Saved data entries:
----------------

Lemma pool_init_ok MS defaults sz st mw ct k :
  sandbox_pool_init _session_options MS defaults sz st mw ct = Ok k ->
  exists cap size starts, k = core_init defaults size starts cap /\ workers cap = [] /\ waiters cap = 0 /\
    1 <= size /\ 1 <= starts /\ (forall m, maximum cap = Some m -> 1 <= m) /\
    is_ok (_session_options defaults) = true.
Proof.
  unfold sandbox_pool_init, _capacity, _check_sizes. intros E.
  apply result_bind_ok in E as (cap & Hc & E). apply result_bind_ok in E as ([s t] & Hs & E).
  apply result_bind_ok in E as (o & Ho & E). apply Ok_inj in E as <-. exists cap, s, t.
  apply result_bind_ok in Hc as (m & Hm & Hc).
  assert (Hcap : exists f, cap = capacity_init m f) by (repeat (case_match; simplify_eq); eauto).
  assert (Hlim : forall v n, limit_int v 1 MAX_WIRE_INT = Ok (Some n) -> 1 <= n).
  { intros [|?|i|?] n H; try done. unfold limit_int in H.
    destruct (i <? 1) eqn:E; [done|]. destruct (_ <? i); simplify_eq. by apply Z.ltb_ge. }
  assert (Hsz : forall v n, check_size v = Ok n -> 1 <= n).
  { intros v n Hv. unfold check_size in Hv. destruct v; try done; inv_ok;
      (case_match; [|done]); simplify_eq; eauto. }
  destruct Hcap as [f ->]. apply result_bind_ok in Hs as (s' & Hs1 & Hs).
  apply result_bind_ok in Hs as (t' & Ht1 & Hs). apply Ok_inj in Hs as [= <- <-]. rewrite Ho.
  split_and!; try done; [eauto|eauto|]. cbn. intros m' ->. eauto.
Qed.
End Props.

----------------

**REQUIRED WORK**
Gather each line of the records holding the string "starts".

**TASK ANSWER**
  exists cap size starts, k = core_init defaults size starts cap /\ workers cap = [] /\ waiters cap = 0 /\
    1 <= size /\ 1 <= starts /\ (forall m, maximum cap = Some m -> 1 <= m) /\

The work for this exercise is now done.